The 5-2-5-3 is a 15-day rotating cycle: work 5 days, off 2, work 5, off 3. The 4-3-3-4 is a 14-day cycle alternating between 4-day and 3-day work blocks. Both are designed for industries like manufacturing, healthcare, and public safety where around-the-clock coverage is required year-round. For most small retail or food service businesses, a simpler weekly fixed or rotating schedule is more practical.

Scheduling compliance: what small businesses need to know

Predictive scheduling laws require employers to post schedules a set number of days in advance — typically 14 days — and pay premiums when last-minute changes are made. These laws are designed to protect workers from the financial instability of unpredictable hours, and violations can be expensive. 

Penalty amounts vary by jurisdiction, with fines reaching up to $500 per violation in cities like San Francisco and Los Angeles County, and higher in others. Predictability pay premiums — additional compensation owed when a schedule is changed on short notice — also vary by city and the type of change made.

As of 2025, predictive scheduling laws are in effect in Oregon, San Francisco, Seattle, New York City, Chicago, Philadelphia, and Los Angeles County. The list is growing.

For a full breakdown of what's required in your area, see our guide to predictive scheduling laws.

Tips for making a better work schedule

Once you've got the basics down, these practices separate a schedule that merely functions from one that actually works well over time.

  • Use templates.
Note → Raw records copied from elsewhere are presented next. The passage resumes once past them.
(** A copy that went through has appended all the chunks. *)
Lemma io_Copy_plain_Ok (p : string) (chunks : list string) (err : option error) :
  forall (w w' : World) (c : string),
    fs w !! p = Some (File c) ->
    io_Copy (plain_write E) p chunks err w = Some (Ok tt, w') ->
    err = None /\ fs w' !! p = Some (File (c +:+ String.concat EmptyString chunks)).
Proof.
  induction chunks as [|chunk rest IH]; intros w w' c Hfile.
  - cbn [io_Copy String.concat]. destruct err; [discriminate|].
    unfold ret. intros [= <-]. now rewrite append_nil_r.
  - cbn [io_Copy]. rewrite concat_cons.
    destruct (String.eqb_spec chunk EmptyString) as [->|Hne]; [now apply IH|].
    unfold plain_write at 1, file_Write.
    destruct (os_fault E "write" p); [discriminate|]. rewrite Hfile.
    rewrite Z.eqb_refl. intros Hrest.
    apply (IH _ _ (c +:+ chunk)) in Hrest; [|apply lookup_insert_eq].
    now rewrite append_assoc in Hrest.
Qed.

Lemma os_Create_Ok (p : string) (w w' : World) :
  os_Create E p w = Some (Ok tt, w') ->
  fs w' !! p = Some (File EmptyString) /\ forall q, q <> p -> fs w' !! q = fs w !! q.
Proof.
  unfold os_Create. destruct (os_fault E "open" p); [discriminate|].
  destruct (fs w !! p) as [[c|]|]; try discriminate; intros [= <-]; cbn [fs set_fs];
    (split; [apply lookup_insert_eq | intros q Hq; now rewrite lookup_insert_ne by congruence]).
Qed.

Lemma os_Create_frame (p q : string) (w w' : World) (r : Result unit) :
  q <> p -> os_Create E p w = Some (r, w') -> fs w' !! q = fs w !! q.
Proof.
  intros Hne. unfold os_Create. destruct (os_fault E "open" p); [now intros [= _ <-]|].
  destruct (fs w !! p) as [[c|]|]; intros [= _ <-]; cbn [fs set_fs];
    try reflexivity; now rewrite lookup_insert_ne by congruence.
Qed.

Lemma os_MkdirAll_file (path p c : string) (w w' : World) (r : Result unit) :
  os_MkdirAll E path w = Some (r, w') ->
  fs w !! p = Some (File c) -> fs w' !! p = Some (File c).
Proof.
  intros Hrun Hp.
  destruct (os_MkdirAll_effect E path w) as (r0 & w0 & H0 & _ & _ & _ & Hkeep & _).
  rewrite H0 in Hrun. injection Hrun as _ <-. now apply Hkeep.
Qed.

(** The files that the remaining entries do not name stay as they are. *)
Lemma extract_zip_frame (to : string) (files : list zip_File) :
  forall (extracted : list string) (w w' : World) (r : Result (list string)) (p c : string),
    extract_zip E A to files extracted w = Some (r, w') ->
    ~ In p (zip_members E to files) ->
    fs w !! p = Some (File c) -> fs w' !! p = Some (File c).
Proof.
  induction files as [|f rest IH]; intros extracted w w' r p c; cbn [extract_zip].
  - unfold ret. now intros [= _ <-].
  - unfold zip_members in *. cbn [List.filter]. destruct (zf_IsDir f); cbn [negb map].
    + unfold bind at 1. unfold catch at 1.
      destruct (os_MkdirAll E _ w) as [[r0 w0]|] eqn:Hmk; [|discriminate].
      intros Hrest Hnot Hp. eapply IH; [exact Hrest | exact Hnot |].
      eapply os_MkdirAll_file; eassumption.
    + unfold bind at 1. unfold catch at 1.
      destruct (os_MkdirAll E _ w) as [[r0 w0]|] eqn:Hmk; [|discriminate].
      intros Hrun Hnot Hp.
      assert (p <> filepath_Join E [to; zf_Name f]) as Hne by (intros ->; apply Hnot; now left).
      assert (~ In p (map (fun f => filepath_Join E [to; zf_Name f])
                        (List.filter (fun f => negb (zf_IsDir f)) rest))) as Hnot'
          by (intros Hin; apply Hnot; now right).
      pose proof (os_MkdirAll_file _ _ _ _ _ _ Hmk Hp) as Hp0.
      revert Hrun. unfold bind at 1.
      destruct (os_Create E _ w0) as [[[[]|e] w1]|] eqn:Hcreate; try discriminate.
      * pose proof (os_Create_frame _ _ _ _ _ Hne Hcreate) as Hp1.
        unfold bind at 1. unfold lift at 1. destruct (zf_Open f) as [rc|e].
        -- unfold bind at 1.
           destruct (io_Copy _ _ _ _ w1) as [[[[]|e] w2]|] eqn:Hcopy; try discriminate.
           ++ pose proof (io_Copy_frame _ _ _ _ _ _ _ Hne Hcopy) as Hp2.
              intros Hrest. eapply IH; [exact Hrest | exact Hnot' | congruence].
           ++ pose proof (io_Copy_frame _ _ _ _ _ _ _ Hne Hcopy) as Hp2.
              intros [= _ <-]. congruence.
        -- intros [= _ <-]. congruence.
      * pose proof (os_Create_frame _ _ _ _ _ Hne Hcreate) as Hp1.
        intros [= _ <-]. congruence.
Qed.

Lemma extract_tar_frame (to : string) (headers : list tar_Header) (stop : option error) :
  forall (extracted : list string) (w w' : World) (r : Result (list string)) (p c : string),
    extract_tar E A to headers stop extracted w = Some (r, w') ->
    ~ In p (tar_members E to headers) ->
    fs w !! p = Some (File c) -> fs w' !! p = Some (File c).
Proof.
  induction headers as [|h rest IH]; intros extracted w w' r p c; cbn [extract_tar].
  - destruct stop; unfold ret, fail; now intros [= _ <-].
  - unfold tar_members in *. cbn [List.filter].
    destruct (Ascii.eqb_spec (th_Typeflag h) tar_TypeDir) as [Hdir|Hdir].
    + rewrite Hdir. cbn [Ascii.eqb Bool.eqb tar_TypeDir tar_TypeReg].
      unfold bind at 1. unfold catch at 1.
      destruct (os_MkdirAll E _ w) as [[r0 w0]|] eqn:Hmk; [|discriminate].
      intros Hrest Hnot Hp. eapply IH; [exact Hrest | exact Hnot |].
      eapply os_MkdirAll_file; eassumption.
    + destruct (Ascii.eqb (th_Typeflag h) tar_TypeReg); [|apply IH]. cbn [map].
      unfold bind at 1. unfold catch at 1.
      destruct (os_MkdirAll E _ w) as [[r0 w0]|] eqn:Hmk; [|discriminate].
      intros Hrun Hnot Hp.
      assert (p <> filepath_Join E [to; th_Name h]) as Hne by (intros ->; apply Hnot; now left).
      assert (~ In p (map (fun h => filepath_Join E [to; th_Name h])
                        (List.filter (fun h => Ascii.eqb (th_Typeflag h) tar_TypeReg) rest)))
        as Hnot' by (intros Hin; apply Hnot; now right).
      pose proof (os_MkdirAll_file _ _ _ _ _ _ Hmk Hp) as Hp0.
      revert Hrun. unfold bind at 1.
      destruct (os_Create E _ w0) as [[[[]|e] w1]|] eqn:Hcreate; try discriminate.
      * pose proof (os_Create_frame _ _ _ _ _ Hne Hcreate) as Hp1.
        unfold bind at 1.
        destruct (io_Copy _ _ _ _ w1) as [[[[]|e] w2]|] eqn:Hcopy; try discriminate.
        -- pose proof (io_Copy_frame _ _ _ _ _ _ _ Hne Hcopy) as Hp2.
           intros Hrest. eapply IH; [exact Hrest | exact Hnot' | congruence].
        -- pose proof (io_Copy_frame _ _ _ _ _ _ _ Hne Hcopy) as Hp2.
           intros [= _ <-]. congruence.
      * pose proof (os_Create_frame _ _ _ _ _ Hne Hcreate) as Hp1.
        intros [= _ <-]. congruence.
Qed.

(** After a loop that went through, every regular entry is in its place
    with its content, when no two of them have the same place. *)
Lemma extract_zip_content (to : string) (files : list zip_File) :
  forall (extracted l : list string) (w w' : World),
    extract_zip E A to files extracted w = Some (Ok l, w') ->
    NoDup (zip_members E to files) ->
    forall f,
      In f files -> zf_IsDir f = false ->
      exists chunks,
        zf_Open f = Ok (chunks, None)
        /\ fs w' !! filepath_Join E [to; zf_Name f]
           = Some (File (String.concat EmptyString chunks)).
Proof.
  induction files as [|f0 rest IH]; intros extracted l w w' Hrun Hdup f Hin Hfile;
    [destruct Hin|].
  revert Hrun. cbn [extract_zip]. unfold zip_members in *. cbn [List.filter] in Hdup.
  destruct (zf_IsDir f0) eqn:Hdir0; cbn [negb map] in Hdup.
  - unfold bind at 1. unfold catch at 1.
    destruct (os_MkdirAll E _ w) as [[r0 w0]|]; [|discriminate].
    intros Hrest. destruct Hin as [->|Hin]; [congruence|].
    eapply IH; eassumption.
  - unfold bind at 1. unfold catch at 1.
    destruct (os_MkdirAll E _ w) as [[r0 w0]|]; [|discriminate].
    unfold bind at 1.
    destruct (os_Create E _ w0) as [[[[]|e] w1]|] eqn:Hcreate; try discriminate.
    apply os_Create_Ok in Hcreate as [Hempty _].
    unfold bind at 1. unfold lift at 1.
    destruct (zf_Open f0) as [[chunks err]|e] eqn:Hopen; [|discriminate].
    unfold bind at 1. cbn [fst snd].
    destruct (io_Copy _ _ chunks err w1) as [[[[]|e] w2]|] eqn:Hcopy; try discriminate.
    apply (io_Copy_plain_Ok _ _ _ _ _ _ Hempty) in Hcopy as [-> Hcontent].
    cbn [append] in Hcontent.
    apply NoDup_cons in Hdup as [Hfresh Hdup].
    intros Hrest. destruct Hin as [<-|Hin].
    + exists chunks. split; [exact Hopen|].
      assert (~ In (filepath_Join E [to; zf_Name f0])
                (map (fun f => filepath_Join E [to; zf_Name f])
                   (List.filter (fun f => negb (zf_IsDir f)) rest))) as Hnot.
      { intros H. apply Hfresh. now apply list_elem_of_In. }
      eapply extract_zip_frame; eassumption.
    + eapply IH; eassumption.
Qed.

Lemma extract_tar_content (to : string) (headers : list tar_Header) (stop : option error) :
  forall (extracted l : list string) (w w' : World),
    extract_tar E A to headers stop extracted w = Some (Ok l, w') ->
    NoDup (tar_members E to headers) ->
    forall h,
      In h headers -> th_Typeflag h = tar_TypeReg ->
      th_BodyErr h = None
      /\ fs w' !! filepath_Join E [to; th_Name h]
         = Some (File (String.concat EmptyString (th_Body h))).
Proof.
  induction headers as [|h0 rest IH]; intros extracted l w w' Hrun Hdup h Hin Hreg;
    [destruct Hin|].
  revert Hrun. cbn [extract_tar]. unfold tar_members in *. cbn [List.filter] in Hdup.
  destruct (Ascii.eqb_spec (th_Typeflag h0) tar_TypeDir) as [Hdir0|Hdir0].
  - rewrite Hdir0 in Hdup. cbn [Ascii.eqb Bool.eqb tar_TypeDir tar_TypeReg] in Hdup.
    unfold bind at 1. unfold catch at 1.
    destruct (os_MkdirAll E _ w) as [[r0 w0]|]; [|discriminate].
    intros Hrest. destruct Hin as [->|Hin]; [rewrite Hreg in Hdir0; discriminate|].
    eapply IH; eassumption.
  - destruct (Ascii.eqb_spec (th_Typeflag h0) tar_TypeReg) as [Hreg0|Hreg0].
    + cbn [map] in Hdup. unfold bind at 1. unfold catch at 1.
      destruct (os_MkdirAll E _ w) as [[r0 w0]|]; [|discriminate].
      unfold bind at 1.
      destruct (os_Create E _ w0) as [[[[]|e] w1]|] eqn:Hcreate; try discriminate.
      apply os_Create_Ok in Hcreate as [Hempty _].
      unfold bind at 1.
      destruct (io_Copy _ _ _ _ w1) as [[[[]|e] w2]|] eqn:Hcopy; try discriminate.
      apply (io_Copy_plain_Ok _ _ _ _ _ _ Hempty) in Hcopy as [Herr Hcontent].
      cbn [append] in Hcontent.
      apply NoDup_cons in Hdup as [Hfresh Hdup].
      intros Hrest. destruct Hin as [<-|Hin].
      * split; [exact Herr|].
        assert (~ In (filepath_Join E [to; th_Name h0])
                  (map (fun h => filepath_Join E [to; th_Name h])
                     (List.filter (fun h => Ascii.eqb (th_Typeflag h) tar_TypeReg) rest)))
          as Hnot.
        { intros H. apply Hfresh. now apply list_elem_of_In. }
        eapply extract_tar_frame; eassumption.
      * eapply IH; eassumption.
    + intros Hrest. destruct Hin as [->|Hin]; [congruence|].
      eapply IH; eassumption.
Qed.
Don't rebuild from scratch every week. Copy the prior week's schedule and adjust for new availability, time off requests, and upcoming events. It takes minutes instead of an hour. If you're still on spreadsheets, our guide to how to make a work schedule in Excel covers the fastest way to set one up.
  • Publish early, change rarely. Frequent last-minute changes erode your team's ability to plan their lives — and in some jurisdictions, they trigger penalty pay. Build the habit of posting on time and committing to it.
  • Track labor cost as a percentage of revenue weekly, not just at month end. By the time you see it in a monthly report, the damage is done. Weekly visibility lets you adjust staffing before costs run away.
  • Let employees set and update their own availability. When your team manages their own availability in a shared system, you're not chasing down schedule conflicts — you're building around information that's already accurate.
  • Distribute desirable and undesirable shifts fairly. Consistently scheduling the same people for the best shifts — or the worst ones — creates resentment fast. Rotate the Friday nights and the early Monday openings equitably.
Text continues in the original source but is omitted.